# How big of a deal is it that a woman does



## lovemylife26 (Mar 21, 2012)

not swallow after a BJ? I tried a few times and I fell ill.


----------



## 2nd_t!me iz_best (Feb 28, 2011)

to me it makes a nice ending once in a while.
certainly not a requirement.

if it makes you feel ill, explain that and dont do it.
you gave it a shot, thats all anyone can ask i believe.

i have never had that done until recently from an exgf.


----------



## Mistys dad (Dec 2, 2011)

Well the question about how big a deal it is can only be answered by your partner.

For me, it makes zero difference. There are other things that can be done at the moment that are equal too, or even better than a swallow.
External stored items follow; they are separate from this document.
Lemma login_run req db cookie :
  serve (login check_password_hash req) db cookie
  = if is_post (method req) then
      match form req !! "email", form req !! "password" with
      | Some email, Some password =>
          match select_user email db with
          | Some u =>
              if check_password_hash (u_password u) password
              then (Return (redirect "dashboard"), db,
                    <["user_id" := u_id u]> cookie)
              else (Return (render_template "login.html"
                              (ErrorContext "Invalid credentials.")),
                    db, cookie)
          | None =>
              (Return (render_template "login.html"
                         (ErrorContext "Invalid credentials.")),
               db, cookie)
          end
      | _, _ => (Raise BadRequestKeyError, db, cookie)
      end
    else (Return (render_template "login.html" NoContext), db, cookie).
Proof.
  unfold login. destruct (is_post (method req)); [|done].
  run_handler.
  destruct (form req !! "email") as [email|]; [|done]. simpl.
  destruct (form req !! "password") as [password|]; [|done]. simpl.
  destruct (select_user email db) as [u|]; [|done]. simpl.
  by destruct (check_password_hash (u_password u) password).
Qed.

(** The dashboard, for any session. *)
Lemma dashboard_serve env req db cookie :
  serve (dashboard py_float env req) db cookie
  = match cookie !! "user_id" with
    | Some uid =>
        if uid =? 0 then (Return (redirect "login"), db, cookie)
        else match inserted py_float uid req db with
             | Return db' => (summary env req uid db', db', cookie)
             | Raise e => (Raise e, db, cookie)
             end
    | None => (Return (redirect "login"), db, cookie)
    end.
Proof.
  destruct (cookie !! "user_id") as [uid|] eqn:Hin.
  - destruct (Z.eqb_spec uid 0) as [->|Hnz].
    + unfold serve. by rewrite dashboard_anonymous by (simpl; by rewrite Hin).
    + by apply dashboard_run.
  - unfold serve. by rewrite dashboard_anonymous by (simpl; by rewrite Hin).
Qed.

End Runs.

(** ** What the statements keep *)

Section Keeping.

(** A new rowid is positive and above every rowid of the table. *)
Lemma next_rowid_above (ids : list Z) :
  0 < next_rowid ids ∧ ∀ i, i ∈ ids → i < next_rowid ids.
Proof.
  unfold next_rowid. induction ids as [|j ids [IH0 IH]]; simpl.
  - split; [lia|]. intros i Hi. by apply elem_of_nil in Hi.
  - split; [lia|]. intros i [->|Hi]%elem_of_cons; [lia|].
    specialize (IH i Hi). lia.
Qed.

Lemma next_rowid_fresh (ids : list Z) : next_rowid ids ∉ ids.
Proof.
  intros Hin. destruct (next_rowid_above ids) as [_ Habove].
  specialize (Habove _ Hin). lia.
Qed.

(** An accepted [INSERT] into [users]: the email was in no row, and the
    row goes to the end of the table. *)
Lemma insert_user_spec email password db db' :
  insert_user email password db = Return db' →
  (∀ u, u ∈ users db → u_email u ≠ email)
  ∧ db' = Database
            (users db ++ [UserRow (next_rowid (u_id <$> users db)) email password])
            (expenses db).
Proof.
  unfold insert_user.
  destruct (existsb _ (users db)) eqn:Hex; [done|]. intros [= <-].
  split; [|done]. intros u Hu Hmail.
  assert (existsb (λ u, String.eqb (u_email u) email) (users db) = true);
    [|congruence].
  apply existsb_exists. exists u. split; [by apply list_elem_of_In|].
  by apply String.eqb_eq.
Qed.

Lemma insert_user_rejected email password db e :
  insert_user email password db = Raise e →
  e = IntegrityError ∧ ∃ u, u ∈ users db ∧ u_email u = email.
Proof.
  unfold insert_user.
  destruct (existsb _ (users db)) eqn:Hex; [|done]. intros [= <-].
  split; [done|]. apply existsb_exists in Hex as (u & Hu & Heq).
  exists u. split; [by apply list_elem_of_In|]. by apply String.eqb_eq.
Qed.

Lemma insert_user_consistent email password db db' :
  insert_user email password db = Return db' →
  consistent db → consistent db'.
Proof.
  intros [Hfresh ->]%insert_user_spec [He Hi Hp Hx Ha Ho].
  destruct (next_rowid_above (u_id <$> users db)) as [Hpos Habove].
  constructor; simpl; try done.
  - rewrite fmap_app. apply NoDup_app. split; [done|]. split.
    + intros mail Hmail. simpl. rewrite list_elem_of_singleton. intros ->.
      apply list_elem_of_fmap in Hmail as (u & Hu & Hin). by apply (Hfresh u).
    + simpl. apply NoDup_singleton.
  - rewrite fmap_app. apply NoDup_app. split; [done|]. split.
    + intros i Hin. simpl. rewrite list_elem_of_singleton. intros ->.
      by apply (next_rowid_fresh (u_id <$> users db)).
    + simpl. apply NoDup_singleton.
  - intros u [Hu|Hu]%elem_of_app; [by apply Hp|].
    apply list_elem_of_singleton in Hu as ->. done.
  - intros e He'. destruct (Ho e He') as (u & Hu & Hid).
    exists u. split; [|done]. apply elem_of_app. by left.
Qed.

(** An accepted [INSERT] into [expenses]. *)
Lemma insert_expense_spec uid amount category date db db' :
  insert_expense uid amount category date db = Return db' →
  is_nan amount = false
  ∧ db' = Database (users db)
            (expenses db
             ++ [ExpenseRow (next_rowid (e_id <$> expenses db)) uid amount
                   category date]).
Proof.
  unfold insert_expense. destruct (is_nan amount); [done|]. by intros [= <-].
Qed.

Lemma insert_expense_rejected uid amount category date db e :
  insert_expense uid amount category date db = Raise e →
  e = IntegrityError ∧ is_nan amount = true.
Proof.
  unfold insert_expense. destruct (is_nan amount); [|done]. by intros [= <-].
Qed.

Lemma insert_expense_consistent uid amount category date db db' :
  insert_expense uid amount category date db = Return db' →
  (∃ u, u ∈ users db ∧ u_id u = uid) →
  consistent db → consistent db'.
Proof.
  intros [Hnan ->]%insert_expense_spec Howner [He Hi Hp Hx Ha Ho].
  constructor; simpl; try done.
  - rewrite fmap_app. apply NoDup_app. split; [done|]. split.
    + intros i Hin. simpl. rewrite list_elem_of_singleton. intros ->.
      by apply (next_rowid_fresh (e_id <$> expenses db)).
    + simpl. apply NoDup_singleton.
  - intros e [He'|He']%elem_of_app; [by apply Ha|].
    apply list_elem_of_singleton in He' as ->. done.
  - intros e [He'|He']%elem_of_app; [by apply Ho|].
    apply list_elem_of_singleton in He' as ->. done.
Qed.

Variable py_float : string → option float.

(** What the insertion step commits. *)
Lemma inserted_spec uid req db db' :
  inserted py_float uid req db = Return db' →
  (is_post (method req) = false ∧ db' = db)
  ∨ (is_post (method req) = true
     ∧ ∃ text amount category date,
         form req !! "amount" = Some text
         ∧ py_float text = Some amount
         ∧ form req !! "category" = Some category
         ∧ form req !! "date" = Some date
         ∧ insert_expense uid amount category date db = Return db').
Proof.
  unfold inserted. destruct (is_post (method req)).
  - intros Hins. right. split; [done|].
    destruct (form req !! "amount") as [text|] eqn:H1; simpl in Hins; [|done].
    destruct (py_float text) as [amount|] eqn:H2; simpl in Hins; [|done].
    destruct (form req !! "category") as [category|] eqn:H3; simpl in Hins;
      [|done].
    destruct (form req !! "date") as [date|] eqn:H4; simpl in Hins; [|done].
    by exists text, amount, category, date.
  - intros [= <-]. by left.
Qed.

End Keeping.

Section Steps.
Variable generate_password_hash : string → string → string.
Variable check_password_hash : string → string → bool.
Variable py_float : string → option float.


Lemma is_post_true m : is_post m = true → m = POST.
Proof. by destruct m. Qed.

(** A row that [SELECT ... WHERE email = ?] returns is a row of the
    table with that email. *)
Lemma select_user_found email db u :
  select_user email db = Some u → u ∈ users db ∧ u_email u = email.
Proof.
  unfold select_user. intros [Hin Heq]%find_some.
  split; [by apply list_elem_of_In | by apply String.eqb_eq].
Qed.

(** The users table after a request. *)
Lemma route_users c db cookie :
  users (serve (App.route generate_password_hash check_password_hash py_float c) db cookie).1.2 = users db
  ∨ ∃ env req email plain,
      c = ToSignup env req
      ∧ method req = POST
      ∧ form req !! "email" = Some email
      ∧ form req !! "password" = Some plain
      ∧ insert_user email (generate_password_hash (salt env) plain) db
        = Return (serve (App.route generate_password_hash check_password_hash py_float c) db cookie).1.2.
Proof.
  destruct c as [|env req|req| |env req]; simpl.
  - by left.
  - rewrite signup_run.
    destruct (is_post (method req)) eqn:Hpost; [|by left].
    destruct (form req !! "email") as [email|] eqn:Hmail; [|by left].
    destruct (form req !! "password") as [plain|] eqn:Hplain; [|by left].
    destruct (insert_user email _ db) as [db'|e] eqn:Hins; [|by left].
    right. exists env, req, email, plain.
    split; [done|]. split; [by apply is_post_true|]. done.
  - rewrite login_run. left.
    destruct (is_post (method req)); [|done].
    destruct (form req !! "email") as [email|]; [|done].
    destruct (form req !! "password") as [password|]; [|done].
    destruct (select_user email db) as [u|]; [|done].
    by destruct (check_password_hash _ _).
  - by left.
  - rewrite (dashboard_serve py_float). left.
    destruct (cookie !! "user_id") as [uid|]; [|done].
    destruct (uid =? 0); [done|].
    destruct (inserted py_float uid req db) as [db'|e] eqn:Hins; [|done].
    simpl. apply inserted_spec in Hins as [[_ ->]|(_ & t & a & c & d & _ & _ & _ & _ & Hins)]; [done|].
    by apply insert_expense_spec in Hins as [_ ->].
Qed.

(** The expenses table after a request. *)
Lemma route_expenses c db cookie :
  expenses (serve (App.route generate_password_hash check_password_hash py_float c) db cookie).1.2 = expenses db
  ∨ ∃ env req uid text amount category date,
      c = ToDashboard env req
      ∧ method req = POST
      ∧ cookie !! "user_id" = Some uid
      ∧ uid ≠ 0
      ∧ form req !! "amount" = Some text
      ∧ py_float text = Some amount
      ∧ form req !! "category" = Some category
      ∧ form req !! "date" = Some date
      ∧ insert_expense uid amount category date db
        = Return (serve (App.route generate_password_hash check_password_hash py_float c) db cookie).1.2.
Proof.
  destruct c as [|env req|req| |env req]; simpl.
  - by left.
  - rewrite signup_run. left.
    destruct (is_post (method req)); [|done].
    destruct (form req !! "email") as [email|]; [|done].
    destruct (form req !! "password") as [plain|]; [|done].
    destruct (insert_user email _ db) as [db'|e] eqn:Hins; [|done].
    by apply insert_user_spec in Hins as [_ ->].
  - rewrite login_run. left.
    destruct (is_post (method req)); [|done].
    destruct (form req !! "email") as [email|]; [|done].
    destruct (form req !! "password") as [password|]; [|done].
    destruct (select_user email db) as [u|]; [|done].
    by destruct (check_password_hash _ _).
  - by left.
  - rewrite (dashboard_serve py_float).
    destruct (cookie !! "user_id") as [uid|] eqn:Hin; [|by left].
    destruct (Z.eqb_spec uid 0) as [|Hnz]; [by left|].
    destruct (inserted py_float uid req db) as [db'|e] eqn:Hins; [|by left].
    simpl.
    apply inserted_spec in Hins
      as [[_ ->]|(Hpost & t & a & c & d & Ht & Ha & Hc & Hd & Hins)];
      [by left|].
    right. exists env, req, uid, t, a, c, d.
    split; [done|]. split; [by apply is_post_true|]. done.
Qed.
A small bit of imagination goes a long way.


----------



## NorCalMan (Dec 14, 2011)

I've never had a woman swallow. All of them would pull away but continue stroking for the climax. I have never been disappointed.


----------



## sandc (Dec 15, 2011)

My wife says its easier for her to swallow if I drink more water. The taste and consistency improve with more water intake.


----------



## frustr8dhubby (Dec 23, 2010)

Mine does (when it happens these days) but I have to say it wouldn't be a deal breaker for me if she didn't.


----------



## lovemylife26 (Mar 21, 2012)

LadyFrogFlyAway said:


> "gave it a shot?"
> 
> lovemylife, can you explain a little more? What do you mean by "fell ill?" Did you actually vomit, or just feel queasy?


Queasy


----------



## 2nd_t!me iz_best (Feb 28, 2011)

LadyFrogFlyAway said:


> "gave it a shot?"


you caught that eh?
youre good


----------



## tjohnson (Mar 10, 2010)

Personally, i don't care if my wife were to spit it back on my shirt or clothes. It dousn't matter if she actually ingests it. 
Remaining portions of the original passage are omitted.